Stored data
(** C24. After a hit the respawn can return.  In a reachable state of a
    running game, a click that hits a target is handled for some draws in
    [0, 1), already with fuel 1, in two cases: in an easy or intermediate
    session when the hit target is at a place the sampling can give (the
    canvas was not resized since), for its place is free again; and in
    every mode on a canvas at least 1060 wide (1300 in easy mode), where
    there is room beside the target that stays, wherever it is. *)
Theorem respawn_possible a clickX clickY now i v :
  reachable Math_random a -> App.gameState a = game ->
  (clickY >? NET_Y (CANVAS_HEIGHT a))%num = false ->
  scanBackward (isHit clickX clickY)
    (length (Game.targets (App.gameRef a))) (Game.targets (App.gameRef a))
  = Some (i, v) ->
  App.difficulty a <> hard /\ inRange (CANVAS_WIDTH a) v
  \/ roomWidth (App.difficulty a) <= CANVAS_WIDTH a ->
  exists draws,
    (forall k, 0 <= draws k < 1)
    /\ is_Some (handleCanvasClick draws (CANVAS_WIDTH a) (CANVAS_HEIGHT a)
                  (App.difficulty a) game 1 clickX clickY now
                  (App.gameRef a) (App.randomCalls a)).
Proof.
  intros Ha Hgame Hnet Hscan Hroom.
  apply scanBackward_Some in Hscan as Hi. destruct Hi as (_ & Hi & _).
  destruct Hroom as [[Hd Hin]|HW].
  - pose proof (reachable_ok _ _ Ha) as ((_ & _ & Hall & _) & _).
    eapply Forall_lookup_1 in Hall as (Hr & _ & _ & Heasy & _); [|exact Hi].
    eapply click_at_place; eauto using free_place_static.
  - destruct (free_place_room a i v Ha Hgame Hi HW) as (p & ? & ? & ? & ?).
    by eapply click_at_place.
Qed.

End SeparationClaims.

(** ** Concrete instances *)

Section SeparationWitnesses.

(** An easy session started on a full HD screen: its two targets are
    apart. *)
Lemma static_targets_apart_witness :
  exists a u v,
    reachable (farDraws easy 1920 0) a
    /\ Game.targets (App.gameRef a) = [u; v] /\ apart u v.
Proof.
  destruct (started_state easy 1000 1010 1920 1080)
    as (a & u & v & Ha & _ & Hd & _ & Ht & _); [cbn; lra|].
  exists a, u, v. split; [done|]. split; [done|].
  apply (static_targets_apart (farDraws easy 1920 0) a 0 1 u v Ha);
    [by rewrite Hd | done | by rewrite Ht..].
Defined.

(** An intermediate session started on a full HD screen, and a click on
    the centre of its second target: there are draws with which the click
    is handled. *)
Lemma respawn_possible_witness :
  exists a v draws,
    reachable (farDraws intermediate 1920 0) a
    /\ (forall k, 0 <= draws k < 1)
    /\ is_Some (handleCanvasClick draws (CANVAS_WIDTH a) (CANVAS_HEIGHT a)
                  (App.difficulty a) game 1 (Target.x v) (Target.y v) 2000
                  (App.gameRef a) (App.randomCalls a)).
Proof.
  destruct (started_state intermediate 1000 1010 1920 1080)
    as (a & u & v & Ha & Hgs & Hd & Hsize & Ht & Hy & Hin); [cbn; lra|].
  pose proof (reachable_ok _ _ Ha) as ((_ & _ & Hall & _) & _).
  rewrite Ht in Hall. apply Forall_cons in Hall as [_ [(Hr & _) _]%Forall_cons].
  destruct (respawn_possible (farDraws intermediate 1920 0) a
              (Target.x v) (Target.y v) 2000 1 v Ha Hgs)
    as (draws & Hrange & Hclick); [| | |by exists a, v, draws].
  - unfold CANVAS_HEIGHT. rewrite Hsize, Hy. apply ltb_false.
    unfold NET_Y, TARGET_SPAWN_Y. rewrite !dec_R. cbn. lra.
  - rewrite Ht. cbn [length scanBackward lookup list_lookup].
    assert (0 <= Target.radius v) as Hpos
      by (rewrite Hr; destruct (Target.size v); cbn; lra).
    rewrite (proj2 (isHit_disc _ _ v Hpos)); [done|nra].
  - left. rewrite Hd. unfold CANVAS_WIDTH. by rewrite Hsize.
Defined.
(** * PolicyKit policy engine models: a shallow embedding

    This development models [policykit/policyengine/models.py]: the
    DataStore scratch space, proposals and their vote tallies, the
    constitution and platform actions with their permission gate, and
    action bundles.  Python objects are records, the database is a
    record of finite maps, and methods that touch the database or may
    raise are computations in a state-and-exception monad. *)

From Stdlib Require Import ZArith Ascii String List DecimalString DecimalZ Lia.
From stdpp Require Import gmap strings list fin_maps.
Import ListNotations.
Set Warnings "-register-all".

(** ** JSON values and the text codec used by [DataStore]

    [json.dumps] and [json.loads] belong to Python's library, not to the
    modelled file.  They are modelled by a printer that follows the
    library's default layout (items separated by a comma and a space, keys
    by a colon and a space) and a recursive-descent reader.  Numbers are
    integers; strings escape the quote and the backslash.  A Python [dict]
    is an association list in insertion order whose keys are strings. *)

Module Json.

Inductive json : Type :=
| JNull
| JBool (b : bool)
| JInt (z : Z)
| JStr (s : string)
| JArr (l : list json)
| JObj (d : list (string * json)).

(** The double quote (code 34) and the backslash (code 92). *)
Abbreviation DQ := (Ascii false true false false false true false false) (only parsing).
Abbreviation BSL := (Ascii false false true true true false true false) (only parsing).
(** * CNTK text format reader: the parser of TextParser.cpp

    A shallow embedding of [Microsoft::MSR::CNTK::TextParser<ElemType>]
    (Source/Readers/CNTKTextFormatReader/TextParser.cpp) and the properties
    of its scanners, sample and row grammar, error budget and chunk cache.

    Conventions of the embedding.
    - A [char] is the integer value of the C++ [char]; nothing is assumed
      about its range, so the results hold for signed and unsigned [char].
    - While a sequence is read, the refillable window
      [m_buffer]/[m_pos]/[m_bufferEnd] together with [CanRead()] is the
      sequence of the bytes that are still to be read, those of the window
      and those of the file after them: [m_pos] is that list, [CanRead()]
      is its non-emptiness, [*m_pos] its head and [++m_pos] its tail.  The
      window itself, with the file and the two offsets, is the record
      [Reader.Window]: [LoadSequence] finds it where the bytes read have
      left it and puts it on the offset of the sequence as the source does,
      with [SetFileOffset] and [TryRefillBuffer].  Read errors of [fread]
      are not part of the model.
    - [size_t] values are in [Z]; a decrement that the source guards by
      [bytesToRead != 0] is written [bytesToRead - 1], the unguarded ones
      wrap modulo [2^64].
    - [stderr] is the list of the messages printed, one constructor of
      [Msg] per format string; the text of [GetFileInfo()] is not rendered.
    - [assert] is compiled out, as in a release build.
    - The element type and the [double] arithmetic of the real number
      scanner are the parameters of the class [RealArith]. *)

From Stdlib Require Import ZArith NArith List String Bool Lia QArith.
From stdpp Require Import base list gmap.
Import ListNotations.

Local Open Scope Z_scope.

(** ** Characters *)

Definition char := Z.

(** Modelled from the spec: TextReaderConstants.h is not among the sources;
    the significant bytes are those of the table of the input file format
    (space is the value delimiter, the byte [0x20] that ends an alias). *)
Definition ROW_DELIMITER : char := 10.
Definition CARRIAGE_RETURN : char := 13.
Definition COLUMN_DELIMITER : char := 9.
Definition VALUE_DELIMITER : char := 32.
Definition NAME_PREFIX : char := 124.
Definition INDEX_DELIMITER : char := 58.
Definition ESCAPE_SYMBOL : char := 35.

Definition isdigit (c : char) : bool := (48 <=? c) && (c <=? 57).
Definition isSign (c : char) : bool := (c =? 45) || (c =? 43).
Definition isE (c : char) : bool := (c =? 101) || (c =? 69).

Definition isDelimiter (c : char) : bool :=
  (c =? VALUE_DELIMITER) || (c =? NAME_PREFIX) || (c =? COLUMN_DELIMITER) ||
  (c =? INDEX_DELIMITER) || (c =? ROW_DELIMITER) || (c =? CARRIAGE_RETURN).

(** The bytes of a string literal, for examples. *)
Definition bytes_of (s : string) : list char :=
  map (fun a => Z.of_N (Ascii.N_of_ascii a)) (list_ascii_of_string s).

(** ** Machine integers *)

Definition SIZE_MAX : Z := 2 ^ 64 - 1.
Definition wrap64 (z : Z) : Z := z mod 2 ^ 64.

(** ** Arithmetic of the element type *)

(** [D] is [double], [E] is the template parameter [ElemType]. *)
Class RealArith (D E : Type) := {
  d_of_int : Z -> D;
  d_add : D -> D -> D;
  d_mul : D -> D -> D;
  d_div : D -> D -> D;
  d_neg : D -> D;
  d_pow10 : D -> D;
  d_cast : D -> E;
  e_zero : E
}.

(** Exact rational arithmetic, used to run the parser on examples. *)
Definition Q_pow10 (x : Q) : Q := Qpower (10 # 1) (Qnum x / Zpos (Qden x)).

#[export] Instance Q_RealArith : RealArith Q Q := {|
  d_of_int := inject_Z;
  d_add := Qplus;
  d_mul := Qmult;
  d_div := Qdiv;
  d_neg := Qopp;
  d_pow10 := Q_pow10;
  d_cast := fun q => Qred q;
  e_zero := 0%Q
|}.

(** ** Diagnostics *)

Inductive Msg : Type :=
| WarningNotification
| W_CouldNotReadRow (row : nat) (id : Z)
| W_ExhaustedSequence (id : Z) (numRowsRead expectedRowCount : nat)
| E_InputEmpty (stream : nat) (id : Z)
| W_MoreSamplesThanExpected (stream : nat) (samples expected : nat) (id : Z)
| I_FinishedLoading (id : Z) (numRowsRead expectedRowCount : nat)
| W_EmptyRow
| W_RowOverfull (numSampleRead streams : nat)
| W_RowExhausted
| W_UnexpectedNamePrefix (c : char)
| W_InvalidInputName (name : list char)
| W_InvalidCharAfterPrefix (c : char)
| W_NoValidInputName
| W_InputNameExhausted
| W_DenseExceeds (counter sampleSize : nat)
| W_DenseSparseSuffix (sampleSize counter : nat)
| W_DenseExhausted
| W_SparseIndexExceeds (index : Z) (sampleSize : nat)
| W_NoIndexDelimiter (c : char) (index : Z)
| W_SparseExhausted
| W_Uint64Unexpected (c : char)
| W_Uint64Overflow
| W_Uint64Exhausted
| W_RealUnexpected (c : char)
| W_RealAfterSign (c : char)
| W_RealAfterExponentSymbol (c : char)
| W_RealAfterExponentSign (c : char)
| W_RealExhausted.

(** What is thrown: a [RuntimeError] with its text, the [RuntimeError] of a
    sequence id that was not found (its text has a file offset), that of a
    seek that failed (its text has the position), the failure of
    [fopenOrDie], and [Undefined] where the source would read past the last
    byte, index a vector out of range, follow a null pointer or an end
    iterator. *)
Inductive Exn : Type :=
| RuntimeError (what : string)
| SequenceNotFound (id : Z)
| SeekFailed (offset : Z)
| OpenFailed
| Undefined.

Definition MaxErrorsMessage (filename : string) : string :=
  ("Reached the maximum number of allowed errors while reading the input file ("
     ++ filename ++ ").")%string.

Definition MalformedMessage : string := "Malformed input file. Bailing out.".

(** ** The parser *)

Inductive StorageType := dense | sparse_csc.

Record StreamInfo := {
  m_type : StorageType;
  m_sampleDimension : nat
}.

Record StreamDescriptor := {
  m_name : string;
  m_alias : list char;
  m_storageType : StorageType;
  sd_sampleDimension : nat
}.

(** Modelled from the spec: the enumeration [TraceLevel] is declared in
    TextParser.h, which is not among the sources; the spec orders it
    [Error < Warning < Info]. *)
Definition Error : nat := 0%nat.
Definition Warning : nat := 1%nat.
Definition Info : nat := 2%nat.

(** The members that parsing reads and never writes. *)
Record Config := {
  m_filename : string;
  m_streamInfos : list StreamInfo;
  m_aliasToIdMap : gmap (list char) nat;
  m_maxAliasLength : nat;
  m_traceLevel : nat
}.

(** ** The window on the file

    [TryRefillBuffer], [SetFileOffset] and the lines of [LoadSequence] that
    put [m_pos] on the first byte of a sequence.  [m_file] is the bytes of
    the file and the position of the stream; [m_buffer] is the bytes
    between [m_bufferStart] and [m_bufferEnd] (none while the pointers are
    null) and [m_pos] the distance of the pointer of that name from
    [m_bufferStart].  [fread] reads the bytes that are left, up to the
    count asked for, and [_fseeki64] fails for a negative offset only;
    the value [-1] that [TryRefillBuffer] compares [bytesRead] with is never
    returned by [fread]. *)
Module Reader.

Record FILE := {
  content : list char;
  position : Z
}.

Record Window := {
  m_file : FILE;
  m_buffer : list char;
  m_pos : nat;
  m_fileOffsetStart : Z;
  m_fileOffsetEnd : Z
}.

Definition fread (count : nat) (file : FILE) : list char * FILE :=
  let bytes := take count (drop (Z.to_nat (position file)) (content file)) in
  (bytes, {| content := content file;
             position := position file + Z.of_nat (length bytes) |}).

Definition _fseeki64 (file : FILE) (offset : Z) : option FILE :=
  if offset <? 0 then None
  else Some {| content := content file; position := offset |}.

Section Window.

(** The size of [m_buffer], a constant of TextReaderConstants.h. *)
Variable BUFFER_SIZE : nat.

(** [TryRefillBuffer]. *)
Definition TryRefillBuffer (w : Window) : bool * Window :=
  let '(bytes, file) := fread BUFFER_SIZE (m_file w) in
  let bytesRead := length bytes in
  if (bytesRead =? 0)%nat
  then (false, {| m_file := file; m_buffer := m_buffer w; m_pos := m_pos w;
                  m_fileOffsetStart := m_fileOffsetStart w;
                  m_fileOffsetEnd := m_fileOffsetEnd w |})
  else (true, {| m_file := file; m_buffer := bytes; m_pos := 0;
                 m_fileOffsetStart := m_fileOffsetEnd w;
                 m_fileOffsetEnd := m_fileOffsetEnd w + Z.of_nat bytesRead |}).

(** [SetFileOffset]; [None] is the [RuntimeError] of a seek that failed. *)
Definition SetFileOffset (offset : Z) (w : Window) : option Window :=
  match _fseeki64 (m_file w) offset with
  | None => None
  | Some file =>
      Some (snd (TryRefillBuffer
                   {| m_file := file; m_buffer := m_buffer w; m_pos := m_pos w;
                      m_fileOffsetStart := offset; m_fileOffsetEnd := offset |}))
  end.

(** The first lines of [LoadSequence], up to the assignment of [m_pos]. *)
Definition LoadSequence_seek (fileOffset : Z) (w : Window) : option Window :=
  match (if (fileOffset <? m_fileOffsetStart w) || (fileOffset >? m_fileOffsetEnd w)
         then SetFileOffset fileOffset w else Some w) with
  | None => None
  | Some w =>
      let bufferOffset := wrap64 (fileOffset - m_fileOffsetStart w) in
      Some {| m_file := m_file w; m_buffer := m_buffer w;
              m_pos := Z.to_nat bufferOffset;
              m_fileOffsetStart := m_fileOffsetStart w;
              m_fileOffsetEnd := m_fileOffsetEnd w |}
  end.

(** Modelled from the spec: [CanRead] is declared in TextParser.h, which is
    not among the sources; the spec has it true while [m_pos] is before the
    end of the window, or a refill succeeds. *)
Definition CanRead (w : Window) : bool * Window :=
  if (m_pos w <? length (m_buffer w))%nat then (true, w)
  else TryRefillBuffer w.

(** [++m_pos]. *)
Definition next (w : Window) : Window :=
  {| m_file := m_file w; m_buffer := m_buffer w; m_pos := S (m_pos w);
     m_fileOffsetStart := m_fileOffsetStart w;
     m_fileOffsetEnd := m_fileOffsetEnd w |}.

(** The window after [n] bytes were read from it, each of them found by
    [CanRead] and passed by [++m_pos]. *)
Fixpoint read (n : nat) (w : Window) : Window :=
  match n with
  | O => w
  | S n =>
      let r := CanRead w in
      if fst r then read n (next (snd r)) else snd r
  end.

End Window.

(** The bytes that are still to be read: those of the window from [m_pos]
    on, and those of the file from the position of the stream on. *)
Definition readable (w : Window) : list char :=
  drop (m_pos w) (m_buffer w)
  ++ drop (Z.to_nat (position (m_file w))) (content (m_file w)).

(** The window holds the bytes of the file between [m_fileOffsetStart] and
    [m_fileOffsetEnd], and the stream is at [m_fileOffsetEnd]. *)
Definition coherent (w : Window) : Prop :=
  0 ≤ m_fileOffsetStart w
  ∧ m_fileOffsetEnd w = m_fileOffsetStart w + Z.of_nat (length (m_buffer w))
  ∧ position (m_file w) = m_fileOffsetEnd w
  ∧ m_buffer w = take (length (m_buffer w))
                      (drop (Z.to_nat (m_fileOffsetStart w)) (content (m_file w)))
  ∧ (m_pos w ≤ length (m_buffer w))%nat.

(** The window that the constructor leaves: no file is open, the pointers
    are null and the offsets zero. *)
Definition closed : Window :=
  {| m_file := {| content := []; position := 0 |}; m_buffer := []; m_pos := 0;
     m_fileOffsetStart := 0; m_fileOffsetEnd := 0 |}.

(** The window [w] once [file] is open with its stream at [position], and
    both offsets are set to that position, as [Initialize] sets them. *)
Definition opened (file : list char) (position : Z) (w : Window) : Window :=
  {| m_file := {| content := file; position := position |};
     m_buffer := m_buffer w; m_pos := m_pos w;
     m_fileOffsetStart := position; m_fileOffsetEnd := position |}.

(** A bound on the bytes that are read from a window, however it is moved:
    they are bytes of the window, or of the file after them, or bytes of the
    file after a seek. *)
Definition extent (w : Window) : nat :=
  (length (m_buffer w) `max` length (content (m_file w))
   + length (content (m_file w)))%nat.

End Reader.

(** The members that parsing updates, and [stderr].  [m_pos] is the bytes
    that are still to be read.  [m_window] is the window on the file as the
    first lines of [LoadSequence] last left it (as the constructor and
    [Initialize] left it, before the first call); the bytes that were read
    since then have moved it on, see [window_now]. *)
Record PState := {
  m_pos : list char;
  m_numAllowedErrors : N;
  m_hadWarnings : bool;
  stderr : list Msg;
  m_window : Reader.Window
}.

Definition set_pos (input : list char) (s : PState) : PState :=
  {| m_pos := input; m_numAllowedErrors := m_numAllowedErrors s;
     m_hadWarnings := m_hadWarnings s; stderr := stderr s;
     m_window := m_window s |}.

(ACTION ITEM)
Lines with "first" in the records above: copy every one of them.

(RESPONSE TO THIS TASK)
    put [m_pos] on the first byte of a sequence.  [m_file] is the bytes of
(** The first lines of [LoadSequence], up to the assignment of [m_pos]. *)
    first lines of [LoadSequence] last left it (as the constructor and
    [Initialize] left it, before the first call); the bytes that were read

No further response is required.